• Activity: Repeat every record below exactly as it appears.

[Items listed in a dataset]
::::
(* ===== verification/Persist.v ===== *)
(** * Persist: the partial file, [src/src/download.cpp]

    The file half of the downloader: creating the partial file, checking the
    chunks a resume file lists, and storing a verified chunk, which writes and
    syncs the bytes before the resume file may list them. *)

From S2P Require Export Prelude.
From S2P Require Import Hoare Text Iostream Crypto Posix Filestream Manifest ResumeStore PeerServer Download.

#[local] Open Scope Z_scope.

(** ** Definitions *)

(** The last test sees the stream as it is before its destructor; [output] is
    destroyed on both ways out. *)
Definition prepare_partial_file (path : bytes) (expected_size : Z) : io os unit :=
  do present <- exists_file path;
  if present : bool then
    do regular <- is_regular_file path;
    do bad <- (if negb regular then ret true
               else do size <- file_size path; ret (negb (size =? expected_size)));
    if bad : bool
    then raise (Error (str "Existing partial file does not match manifest size: " ++ path))
    else ret tt
  else
    do output <- open_ofstream path;
    if negb (of_ok output)
    then raise (Error (str "Unable to create partial file: " ++ path))
    else
      do output <- (if 0 <? expected_size
                    then do output <- of_seekp (expected_size - 1) output; of_write [chr 0] output
                    else ret output);
      do _ <- of_destroy output;
      if negb (of_ok output)
      then raise (Error (str "Unable to size partial file: " ++ path))
      else ret tt.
::::
• Result for this task:
(* ===== verification/Persist.v ===== *)
(** * Persist: the partial file, [src/src/download.cpp]

    The file half of the downloader: creating the partial file, checking the
    chunks a resume file lists, and storing a verified chunk, which writes and
    syncs the bytes before the resume file may list them. *)

From S2P Require Export Prelude.
From S2P Require Import Hoare Text Iostream Crypto Posix Filestream Manifest ResumeStore PeerServer Download.

#[local] Open Scope Z_scope.

(** ** Definitions *)

(** The last test sees the stream as it is before its destructor; [output] is
    destroyed on both ways out. *)
Definition prepare_partial_file (path : bytes) (expected_size : Z) : io os unit :=
  do present <- exists_file path;
  if present : bool then
    do regular <- is_regular_file path;
    do bad <- (if negb regular then ret true
               else do size <- file_size path; ret (negb (size =? expected_size)));
    if bad : bool
    then raise (Error (str "Existing partial file does not match manifest size: " ++ path))
    else ret tt
  else
    do output <- open_ofstream path;
    if negb (of_ok output)
    then raise (Error (str "Unable to create partial file: " ++ path))
    else
      do output <- (if 0 <? expected_size
                    then do output <- of_seekp (expected_size - 1) output; of_write [chr 0] output
                    else ret output);
      do _ <- of_destroy output;
      if negb (of_ok output)
      then raise (Error (str "Unable to size partial file: " ++ path))
      else ret tt.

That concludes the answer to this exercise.